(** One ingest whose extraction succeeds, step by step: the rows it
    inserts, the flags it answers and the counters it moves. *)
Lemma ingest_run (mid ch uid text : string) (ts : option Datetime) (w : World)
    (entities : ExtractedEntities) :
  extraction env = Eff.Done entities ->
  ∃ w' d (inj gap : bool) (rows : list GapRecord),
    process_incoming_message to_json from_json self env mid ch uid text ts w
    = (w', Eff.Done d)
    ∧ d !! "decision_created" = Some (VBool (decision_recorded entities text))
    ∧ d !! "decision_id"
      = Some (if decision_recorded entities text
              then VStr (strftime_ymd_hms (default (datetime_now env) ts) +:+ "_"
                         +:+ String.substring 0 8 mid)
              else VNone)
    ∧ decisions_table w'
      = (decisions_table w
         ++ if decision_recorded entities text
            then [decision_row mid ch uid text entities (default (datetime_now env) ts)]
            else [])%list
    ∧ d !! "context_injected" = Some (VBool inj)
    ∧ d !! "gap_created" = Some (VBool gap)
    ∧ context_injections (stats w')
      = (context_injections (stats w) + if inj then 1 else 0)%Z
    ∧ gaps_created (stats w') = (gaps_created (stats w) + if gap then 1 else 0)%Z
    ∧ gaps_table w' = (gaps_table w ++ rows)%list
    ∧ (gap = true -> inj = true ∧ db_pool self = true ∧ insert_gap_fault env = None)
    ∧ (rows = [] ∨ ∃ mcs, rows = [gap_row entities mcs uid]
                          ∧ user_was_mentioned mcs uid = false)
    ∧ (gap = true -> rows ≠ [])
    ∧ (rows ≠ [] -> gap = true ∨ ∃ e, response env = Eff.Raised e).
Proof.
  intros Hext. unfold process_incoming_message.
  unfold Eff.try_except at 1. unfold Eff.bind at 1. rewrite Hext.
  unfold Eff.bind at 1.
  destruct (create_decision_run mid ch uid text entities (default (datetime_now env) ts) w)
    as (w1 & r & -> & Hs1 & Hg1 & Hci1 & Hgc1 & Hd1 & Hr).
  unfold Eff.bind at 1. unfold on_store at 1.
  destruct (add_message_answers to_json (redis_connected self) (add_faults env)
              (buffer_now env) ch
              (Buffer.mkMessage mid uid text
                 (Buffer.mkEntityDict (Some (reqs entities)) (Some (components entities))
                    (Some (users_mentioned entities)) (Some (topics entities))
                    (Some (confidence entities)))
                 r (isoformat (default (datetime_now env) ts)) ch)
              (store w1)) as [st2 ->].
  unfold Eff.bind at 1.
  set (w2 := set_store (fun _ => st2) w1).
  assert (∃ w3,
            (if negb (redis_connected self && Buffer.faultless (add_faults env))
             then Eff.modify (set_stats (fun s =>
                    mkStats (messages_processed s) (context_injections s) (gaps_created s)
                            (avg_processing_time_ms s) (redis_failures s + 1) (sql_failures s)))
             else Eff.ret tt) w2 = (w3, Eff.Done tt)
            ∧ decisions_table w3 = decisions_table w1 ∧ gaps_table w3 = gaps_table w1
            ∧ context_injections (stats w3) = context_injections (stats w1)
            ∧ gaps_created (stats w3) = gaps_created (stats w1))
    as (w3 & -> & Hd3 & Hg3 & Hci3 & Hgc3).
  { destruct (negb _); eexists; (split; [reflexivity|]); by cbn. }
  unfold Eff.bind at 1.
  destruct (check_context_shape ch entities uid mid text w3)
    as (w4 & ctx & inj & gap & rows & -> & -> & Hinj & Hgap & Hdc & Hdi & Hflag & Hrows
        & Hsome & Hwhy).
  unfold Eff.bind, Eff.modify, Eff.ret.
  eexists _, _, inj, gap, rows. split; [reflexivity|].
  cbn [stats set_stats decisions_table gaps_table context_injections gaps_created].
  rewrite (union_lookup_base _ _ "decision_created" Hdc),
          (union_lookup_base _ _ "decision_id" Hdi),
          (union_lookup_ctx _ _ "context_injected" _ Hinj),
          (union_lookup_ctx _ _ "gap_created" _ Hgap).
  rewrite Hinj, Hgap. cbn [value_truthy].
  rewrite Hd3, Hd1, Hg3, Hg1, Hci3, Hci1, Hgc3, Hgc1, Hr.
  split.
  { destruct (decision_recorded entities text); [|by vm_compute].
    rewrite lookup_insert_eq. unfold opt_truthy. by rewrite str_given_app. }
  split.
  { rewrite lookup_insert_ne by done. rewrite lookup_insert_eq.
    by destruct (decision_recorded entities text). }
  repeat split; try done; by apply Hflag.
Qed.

# What is required:
What is needed is an exact printout of every line from the one with "context_injections (stats w1)" through the end of the data, including both, and nothing more.

# Output of the task:
            ∧ context_injections (stats w3) = context_injections (stats w1)
            ∧ gaps_created (stats w3) = gaps_created (stats w1))
    as (w3 & -> & Hd3 & Hg3 & Hci3 & Hgc3).
  { destruct (negb _); eexists; (split; [reflexivity|]); by cbn. }
  unfold Eff.bind at 1.
  destruct (check_context_shape ch entities uid mid text w3)
    as (w4 & ctx & inj & gap & rows & -> & -> & Hinj & Hgap & Hdc & Hdi & Hflag & Hrows
        & Hsome & Hwhy).
  unfold Eff.bind, Eff.modify, Eff.ret.
  eexists _, _, inj, gap, rows. split; [reflexivity|].
  cbn [stats set_stats decisions_table gaps_table context_injections gaps_created].
  rewrite (union_lookup_base _ _ "decision_created" Hdc),
          (union_lookup_base _ _ "decision_id" Hdi),
          (union_lookup_ctx _ _ "context_injected" _ Hinj),
          (union_lookup_ctx _ _ "gap_created" _ Hgap).
  rewrite Hinj, Hgap. cbn [value_truthy].
  rewrite Hd3, Hd1, Hg3, Hg1, Hci3, Hci1, Hgc3, Hgc1, Hr.
  split.
  { destruct (decision_recorded entities text); [|by vm_compute].
    rewrite lookup_insert_eq. unfold opt_truthy. by rewrite str_given_app. }
  split.
  { rewrite lookup_insert_ne by done. rewrite lookup_insert_eq.
    by destruct (decision_recorded entities text). }
  repeat split; try done; by apply Hflag.
Qed.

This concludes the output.